Ray won't find me for hours, she thought as the useless bannister passed by and she lost contact with anything solid. Would she smack Saul's soft skull on the hardwood floor and kill him outright, or just break every tiny bone in his slender body?
Clara rolled her shoulder under her so as not to land on Saul and add insult to injury. Surprised that she was allowed control of anything anymore, she tightened her right arm around the baby so that even when her flailing left arm grabbed at a baluster, Saul miraculously remained in her arms. Her momentum was too great to maintain her grip, but she was able to swing her feet in front of her, noting with mortification that she was wearing one navy blue and one black sock.

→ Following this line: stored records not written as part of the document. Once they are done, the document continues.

Lemma readStream_createStream (records : list Response) (flag : bool) :
  readStream parse inflate (createStream stringify deflate records flag) flag
  = Some records.
Proof using All.
  unfold readStream, createStream.
  assert ((if flag then Some (if flag then joined (writeLine stringify <$> records)
                              else deflate (writeLine stringify <$> records))
           else inflate (if flag then joined (writeLine stringify <$> records)
                         else deflate (writeLine stringify <$> records)))
          = Some (joined (writeLine stringify <$> records))) as ->.
  { destruct flag; [done|apply inflate_deflate]. }
  simpl. rewrite splitOnNewline_joined by done.
  rewrite length_app, length_fmap. simpl.
  replace (pred (length records + 1)) with (length records) by lia.
  rewrite take_app_length'; [|by rewrite length_fmap].
  by apply mapM_fmap_Some.
Qed.

(** C6: for the same records, what the reader gets from the compressed
    body, by decompressing and parsing it, is record for record what it
    gets from the body that is not compressed: the records themselves, in
    their order. So for every request to the streaming route, whatever its
    x-chunk-encoding header, reading the body of the response gives the
    records that the stream of the handler has emitted, which the flag
    does not enter. The serialiser writes no newline inside a record and
    is inverted by the parser, and the decompressor inverts the streaming
    compressor. *)
Theorem createStream_compression_transparent (records : list Response) :
  readStream parse inflate (createStream stringify deflate records false) false
  = readStream parse inflate (createStream stringify deflate records true) true ∧
  readStream parse inflate (createStream stringify deflate records true) true
  = Some records ∧
  ∀ (handler : KibanaRequest Payload → Payload →
               @Subscription ErrorValue Response)
    (request : KibanaRequest Payload) (k : nat),
    readStream parse inflate
      (responseBody
         (addStreamingResponseRoute
            (λ results compressionDisabled,
               createStream stringify deflate (emitted (after k results))
                 compressionDisabled)
            handler request))
      (getCompressionDisabled request)
    = Some (emitted (after k (handler request (body request)))).
Proof using All.
  rewrite !readStream_createStream. split_and!; [done|done|].
  intros handler request k. unfold addStreamingResponseRoute. simpl.
  apply readStream_createStream.
Qed.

Clara continued the fall on her back, feet first, jogged rudely the rest of the way by each tread and riser, her backbone connecting with every sharp edge, until she landed thump on her bottom at the foot of the stairs. Saul lay loosely against her chest. She gently leaned the motionless child away from her, trying to recall the fall exactly to better know the nature of his injuries.
Saul eyed her expectantly, raised one eyebrow, then nonchalantly hiccuped. Contemplating the sharp hotness of her scrapes and bruises, Clara wiggled her toes to ferret out further damage, but found none. Then she began to laugh.